Lemma remap_Forall_lookup pathPrefix l ks :
  Forall (fun i => (i < length l)%nat) ks ->
  Forall (fun j => is_Some (filter (fun p => ~ removedBy pathPrefix p) l !! j))
    (omap (remap (oldToNew pathPrefix 0 l)) ks).
Proof.
  intros Hk. apply Forall_forall. intros j (i & Hi & Hj)%list_elem_of_omap.
  rewrite Forall_forall in Hk. destruct (lookup_lt_is_Some_2 l i (Hk i Hi)) as [p Hp].
  pose proof (remap_path pathPrefix l i p Hp) as Hr. rewrite Hj in Hr.
  exists p. apply Hr.
Qed.

(** A purge that removes something, and leaves something. *)
Lemma removeTracksUnder_some pathPrefix q :
  wf q -> tracks_ q <> [] ->
  filter (fun p => ~ removedBy pathPrefix p) (tracks_ q) <> [] ->
  blen (filter (fun p => ~ removedBy pathPrefix p) (tracks_ q)) <> blen (tracks_ q) ->
  exists j, nextIndex pathPrefix q = Some j
    /\ (removeTracksUnder pathPrefix q).1.1
       = q <| tracks_ := filter (fun p => ~ removedBy pathPrefix p) (tracks_ q) |>
           <| order_ := omap (remap (oldToNew pathPrefix 0 (tracks_ q))) (order_ q) |>
           <| currentIndex_ := Z.of_nat j |>
           <| orderPos_ :=
                indexOf (omap (remap (oldToNew pathPrefix 0 (tracks_ q))) (order_ q))
                  (Z.of_nat j) |>.
Proof.
  intros Hwf Ht Hn Hrem. unfold removeTracksUnder.
  destruct (decide (tracks_ q = [])) as [|_]; [done|].
  destruct (Z.eqb_spec (blen (tracks_ q)
    - blen (filter (fun p => ~ removedBy pathPrefix p) (tracks_ q))) 0); [lia|].
  cbn [fst]. destruct (decide (_ = [])) as [|_]; [done|].
  set (f := remap (oldToNew pathPrefix 0 (tracks_ q))).
  destruct (wf_pos q Hwf Ht) as (p & c & Hp & Hc & Hl).
  rewrite Hp, Hc. destruct (Z.leb_spec 0 (Z.of_nat c)); [|lia].
  rewrite Nat2Z.id. replace (Z.to_nat (Z.of_nat p + 1)) with (S p) by lia.
  unfold nextIndex. fold f. rewrite Hp, Nat2Z.id.
  rewrite (drop_S _ _ _ Hl). cbn [app].
  change (omap f (c :: drop (S p) (order_ q) ++ order_ q))
    with (match f c with
          | Some y => y :: omap f (drop (S p) (order_ q) ++ order_ q)
          | None => omap f (drop (S p) (order_ q) ++ order_ q)
          end).
  destruct (f c) as [j|] eqn:Hfc.
  - exists j. done.
  - rewrite omap_app, head_app.
    destruct (head (omap f (drop (S p) (order_ q)))) as [j|] eqn:Hs.
    + exists j. done.
    + destruct (head (omap f (order_ q))) as [j|] eqn:Hh; [by exists j|].
      exfalso. apply Hn. apply head_None in Hh.
      pose proof (omap_Permutation f _ _ (wf_order q Hwf)) as Hperm.
      unfold f in Hperm at 2. rewrite remap_seq, Hh in Hperm.
      apply Permutation_nil_l in Hperm. by destruct (filter _ (tracks_ q)).
Qed.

▶ **What is required**
The full listing should be duplicated exactly, line by line.

▶ **Answer to this problem**
Lemma remap_Forall_lookup pathPrefix l ks :
  Forall (fun i => (i < length l)%nat) ks ->
  Forall (fun j => is_Some (filter (fun p => ~ removedBy pathPrefix p) l !! j))
    (omap (remap (oldToNew pathPrefix 0 l)) ks).
Proof.
  intros Hk. apply Forall_forall. intros j (i & Hi & Hj)%list_elem_of_omap.
  rewrite Forall_forall in Hk. destruct (lookup_lt_is_Some_2 l i (Hk i Hi)) as [p Hp].
  pose proof (remap_path pathPrefix l i p Hp) as Hr. rewrite Hj in Hr.
  exists p. apply Hr.
Qed.

(** A purge that removes something, and leaves something. *)
Lemma removeTracksUnder_some pathPrefix q :
  wf q -> tracks_ q <> [] ->
  filter (fun p => ~ removedBy pathPrefix p) (tracks_ q) <> [] ->
  blen (filter (fun p => ~ removedBy pathPrefix p) (tracks_ q)) <> blen (tracks_ q) ->
  exists j, nextIndex pathPrefix q = Some j
    /\ (removeTracksUnder pathPrefix q).1.1
       = q <| tracks_ := filter (fun p => ~ removedBy pathPrefix p) (tracks_ q) |>
           <| order_ := omap (remap (oldToNew pathPrefix 0 (tracks_ q))) (order_ q) |>
           <| currentIndex_ := Z.of_nat j |>
           <| orderPos_ :=
                indexOf (omap (remap (oldToNew pathPrefix 0 (tracks_ q))) (order_ q))
                  (Z.of_nat j) |>.
Proof.
  intros Hwf Ht Hn Hrem. unfold removeTracksUnder.
  destruct (decide (tracks_ q = [])) as [|_]; [done|].
  destruct (Z.eqb_spec (blen (tracks_ q)
    - blen (filter (fun p => ~ removedBy pathPrefix p) (tracks_ q))) 0); [lia|].
  cbn [fst]. destruct (decide (_ = [])) as [|_]; [done|].
  set (f := remap (oldToNew pathPrefix 0 (tracks_ q))).
  destruct (wf_pos q Hwf Ht) as (p & c & Hp & Hc & Hl).
  rewrite Hp, Hc. destruct (Z.leb_spec 0 (Z.of_nat c)); [|lia].
  rewrite Nat2Z.id. replace (Z.to_nat (Z.of_nat p + 1)) with (S p) by lia.
  unfold nextIndex. fold f. rewrite Hp, Nat2Z.id.
  rewrite (drop_S _ _ _ Hl). cbn [app].
  change (omap f (c :: drop (S p) (order_ q) ++ order_ q))
    with (match f c with
          | Some y => y :: omap f (drop (S p) (order_ q) ++ order_ q)
          | None => omap f (drop (S p) (order_ q) ++ order_ q)
          end).
  destruct (f c) as [j|] eqn:Hfc.
  - exists j. done.
  - rewrite omap_app, head_app.
    destruct (head (omap f (drop (S p) (order_ q)))) as [j|] eqn:Hs.
    + exists j. done.
    + destruct (head (omap f (order_ q))) as [j|] eqn:Hh; [by exists j|].
      exfalso. apply Hn. apply head_None in Hh.
      pose proof (omap_Permutation f _ _ (wf_order q Hwf)) as Hperm.
      unfold f in Hperm at 2. rewrite remap_seq, Hh in Hperm.
      apply Permutation_nil_l in Hperm. by destruct (filter _ (tracks_ q)).
Qed.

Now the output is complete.